IN SILICO DISCOVERY: NATURAL SESQUITERPENES AS NOVEL QUORUM SENSING INHIBITORS TARGETING THE LASR QSLA INTERACTION

Abstract

SBDD is now recognized as an effective computational method in the design of new therapeutics- both in the presence of a detailed 3D crystal structure of the target protein. In this thesis LasR-QslA complex (PDB ID: 4NG2) of Pseudomonas aeruginosa was taken as structure drug target. We only worked with a structural and computational approach, exploiting the precise geometry of the autoinducer-binding space of the complex to discover a more specific inhibitor. A curated library of 2,500 natural phytochemicals filtered by physicochemical drug-likeness criteria was screened using the PyRx-integrated AutoDock Vina engine.
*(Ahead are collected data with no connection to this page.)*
(* ===== verification/Journal.v ===== *)
(** * The journal of effects ([effects.py], [_effect_storage.py])

    First-owner intents and immutable outcomes of external actions and of
    internal decisions, on the common database.  The tables are the invocation
    store, the receipts with their index, and [rest], what other components keep
    there.  The components that must agree with a receipt before it is used are
    the interface [Evidence]; [fault] says that the database raised inside the
    transaction, which rolls it back. *)
From stdpp Require Import base list strings gmap.
From Stdlib Require Import ZArith Lia.
From S2P Require Import Prelude PyStr PyFloat Json Errors Sha256 Expressions Timing Profiles Lifecycle Ownership Invocations.
From S2P Require Import Identity Receipts.

Local Open Scope string_scope.
Local Open Scope Z_scope.

(** ** Tables *)
(** A row of [workflow_effects], under its [identity] *)
Record EffectRow : Type := EffectRow_ { ef_owner : string; ef_status : string; ef_payload : Text }.
(** A row of [workflow_effect_invocations] *)
Record IndexRow : Type := IndexRow_ { ix_invocation_id : string; ix_fingerprint : string; ix_payload : Text }.
Record Database (T : Type) : Type := Db {
  store : Store;
  effects : gmap string EffectRow;
  effect_index : gmap string IndexRow;
  rest : T
}.
Arguments Db {T}.
Arguments store {T}.
Arguments effects {T}.
Arguments effect_index {T}.
Arguments rest {T}.
Definition set_store {T} (s : Store) (db : Database T) : Database T := Db s (effects db) (effect_index db) (rest db).
Definition set_effects {T} (e : gmap string EffectRow) (db : Database T) : Database T :=
  Db (store db) e (effect_index db) (rest db).
Definition set_index {T} (x : gmap string IndexRow) (db : Database T) : Database T :=
  Db (store db) (effects db) x (rest db).
Definition set_rest {T} (t : T) (db : Database T) : Database T := Db (store db) (effects db) (effect_index db) t.
(** [INSERT ... ON CONFLICT(identity) DO NOTHING] *)
Definition insert_new {V} (k : string) (v : V) (m : gmap string V) : gmap string V :=
  match m !! k with Some _ => m | None => <[k := v]> m end.

(** ** The other components *)
Inductive verifier : Type :=
| verify_external_receipt | verify_detached_child_receipt | verify_child_wait_receipt
| verify_definition_admission_receipt | verify_execution_authority_receipt
| verify_execution_authorization_seal_receipt | verify_execution_authorization_receipt
| verify_execution_authorization_intent_receipt | verify_execution_authorization_business_receipt
| verify_authorized_business_snapshot | native_memory_verifier | verify_protected_approval_receipt
| verify_protected_approval_business_receipt | verify_memory_read_receipt | memory_writes_verify
| memory_writes_verify_resolution | state_updates_verify | state_updates_verify_resolution
| verify_a2a_card_receipt | verify_openapi_operation_receipt | verify_executable_source_receipt
| verify_executable_source_business_receipt | sandbox_job_verifier.
(** The checks of [verify_invocation] that other components make: of the keys
    of their receipts, and of their intents that are still pending *)
Inductive index_verifier : Type := verify_memory_read_index | verify_memory_write_index | verify_state_update_index.
Inductive recovery_verifier : Type := state_updates_verify_recovery | memory_writes_verify_recovery.
(** The optional attributes of the journal that are set *)
Record JournalConfig : Type := {
  has_invocations : bool;
  has_memory_writes : bool;
  has_state_updates : bool;
  has_sandbox_job_verifier : bool;
  has_native_memory_verifier : bool
}.
Definition participant (T A : Type) : Type :=
  Database T → EffectIdentity → EffectReceipt → option ExecutionLease → A → res (Database T).
Class Evidence (T : Type) : Type := {
  journal_config : JournalConfig;
  evidence : verifier → Database T → EffectIdentity → EffectReceipt → res unit;
  index_evidence : index_verifier → Database T → string → string → list string → res unit;
  recovery_evidence : recovery_verifier → Database T → EffectIdentity → EffectReceipt → res unit;
  (** [ChildInvocationDependency._provenance] *)
  child_provenance : Database T → string → res (option (string * string * string));
  (** [_execution_authorization_intent] and [_execution_authorization_seal] *)
  authorization_intent : option (participant T bool);
  authorization_seal : option (participant T unit)
}.

(** What [get] asks, in order: a component's verification, or a refusal because
    the component is not configured *)
Inductive check : Type := Ask (v : verifier) | Refuse (what : string).
Definition when {A} (b : bool) (l : list A) : list A := if b then l else [].
Definition ask_if (configured : bool) (v : verifier) (what : string) : list check :=
  [if configured then Ask v else Refuse what].
Definition starts_any (op : string) (ps : list string) : bool := existsb (startswith op) ps.
Definition checks_for (c : JournalConfig) (i : EffectIdentity) (r : EffectReceipt) : list check :=
  let op := operation i in
  let among ops := existsb (String.eqb op) ops in
  let starts p := startswith op p in
  let authority v := ask_if (has_invocations c) v "execution authorization verification is unavailable" in
  concat [
    when (is_some (external_outcome r)
          || among ["policy:external-action-admission:v1"; "policy:external-action-recovery:v1"])
      [Ask verify_external_receipt];
    when (among ["policy:detached-child:v1"]) [Ask verify_detached_child_receipt];
    when (among ["policy:child-await:v1"; "policy:child-wake:v1"]) [Ask verify_child_wait_receipt];
    when (among ["policy:definition-admission:v1"]) [Ask verify_definition_admission_receipt];
    when (among ["policy:execution-authority:v1"; "policy:execution-authority-origin:v1"])
      (authority verify_execution_authority_receipt);
    (if among ["policy:execution-authorization-seal:v1"] then authority verify_execution_authorization_seal_receipt
     else if starts "policy:execution-authorization:v1:" then authority verify_execution_authorization_receipt
     else when (starts "policy:execution-authorization-intent:v1:")
            (authority verify_execution_authorization_intent_receipt));
    when (starts_any op ["call:"; "run:"] || among ["emit"; "listen"])
      [Ask (if has_invocations c then verify_execution_authorization_business_receipt
            else verify_authorized_business_snapshot)];
    when (starts "call:memory." && has_native_memory_verifier c) [Ask native_memory_verifier];
    when (among ["policy:approval-request:v1"; "policy:approval-mutation:v1"]) [Ask verify_protected_approval_receipt];
    when (among ["emit"; "listen"; "listen:event:v1"]) [Ask verify_protected_approval_business_receipt];
    when (starts "policy:memory-read:v1:") [Ask verify_memory_read_receipt];
    when (starts "policy:memory-mutation:v1:")
      (ask_if (has_memory_writes c) memory_writes_verify "memory mutation backend is unavailable");
    when (starts "policy:state-update:v1:")
      (ask_if (has_state_updates c) state_updates_verify "state update backend is unavailable");
    when (starts "policy:state-resolution:v1:")
      (ask_if (has_state_updates c) state_updates_verify_resolution "state update backend is unavailable");
    when (starts "policy:memory-resolution:v1:")
      (ask_if (has_memory_writes c) memory_writes_verify_resolution "memory mutation backend is unavailable");
    when (among ["policy:a2a-agent-card:v1"]) [Ask verify_a2a_card_receipt];
    when (among ["policy:openapi-operation:v1"]) [Ask verify_openapi_operation_receipt];
    when (among ["policy:executable-source:v1"]) [Ask verify_executable_source_receipt];
    when (among ["run:script"]) [Ask verify_executable_source_business_receipt];
    when (starts "policy:sandbox-job-" || among ["run:script"; "run:shell"; "run:container"])
      (if has_sandbox_job_verifier c then [Ask sandbox_job_verifier]
       else when (starts "policy:sandbox-job-" || startswith (owner r) "sandbox-job:")
              [Refuse "sandbox job deployment is unavailable"])
  ].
The grid box is precisely focused on the coordinates of the co-crystallized native ligand 3-oxo-C12-HSL in the LasR LBD. Validation of the docking protocol was performed by redocking of beta caryophyllene, which exactly reproduced the published affinity value (-5.5 kcal/mol) confirming that the computational setup was methodologically sound. The top-ranked compound was Glomeremophilane B (PubChem CID: 139589801), with a binding affinity of -7.9 kcal/mol thermodynamically superior to both the native autoinducer 3 oxo-C12-HSL (-5.2 kcal/mol) and the reference beta-caryophyllene (-5.5 kcal/mol). Post docking 2D and 3D interaction analysis in BIOVIA Discovery Studio revealed that Glomeremophilane B forms six conventional hydrogen bonds with critical polar residues TRP75, TRP76, THR76, and GLN103 of the LasR binding pocket a dense polar engagement pattern that is structurally far superior to the single H-bond interaction of the native ligand. This thesis primarily argues that the eremophilane sesquiterpene scaffold of glomeremophilane B achieves the ideal pharmacophoric fit for the LasR-QslA autoinducer pocket due to its rigid ring geometry, oxygen-bearing substituents, and multi-point hydrogen bonding capacity. This is a purely structural and mechanistic perspective presented as a 25-page computational study.